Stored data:
(** * The relay (websocket.rs) *)

Section relay.
Context {Msg : Type}.
Inductive WsMsg := WsData (m : Msg) | WsPing (p : Msg) | WsPong (p : Msg) | WsClose (reason : option Msg).
(** What a socket of tungstenite answers by itself to a message that is read from it. *)
Definition auto_reply (m : WsMsg) : option WsMsg :=
  match m with WsPing p => Some (WsPong p) | WsClose r => Some (WsClose r) | _ => None end.
(** Where a message that a side receives comes from: the relay, or the proxy's own socket. *)
Inductive Origin := Relayed | Replied.
(** One side: everything it has sent, what of it has not been read yet, whether its connection has ended (or failed), the reply that
    the proxy's socket to it has yet to write (the last one replaces those before), and what it received. *)
Record Side := mkSide {
  sd_sent : list WsMsg;
  sd_queue : list WsMsg;
  sd_ended : bool;
  sd_reply : option WsMsg;
  sd_received : list (Origin * WsMsg);
}.
Record RelayState := mkRelayState {
  rl_client : Side;
  rl_backend : Side;
  rl_open : bool;
}.
Definition side_new : Side := mkSide [] [] false None [].
Definition relay_init : RelayState := mkRelayState side_new side_new true.
(** [rx.next()] gives the first message, and [tx.send(m)] delivers one. *)
Definition side_read (m : WsMsg) (q : list WsMsg) (s : Side) : Side :=
  mkSide (sd_sent s) q (sd_ended s) (match auto_reply m with Some r => Some r | None => sd_reply s end) (sd_received s).
Definition side_receive (o : Origin) (m : WsMsg) (s : Side) : Side :=
  mkSide (sd_sent s) (sd_queue s) (sd_ended s) (sd_reply s) (sd_received s ++ [(o, m)]).
Definition side_replied (r : WsMsg) (s : Side) : Side :=
  side_receive Replied r (mkSide (sd_sent s) (sd_queue s) (sd_ended s) None (sd_received s)).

Work order: Report all lines of the data that include the word "match".

Solution for this exercise:
  match m with WsPing p => Some (WsPong p) | WsClose r => Some (WsClose r) | _ => None end.
  mkSide (sd_sent s) q (sd_ended s) (match auto_reply m with Some r => Some r | None => sd_reply s end) (sd_received s).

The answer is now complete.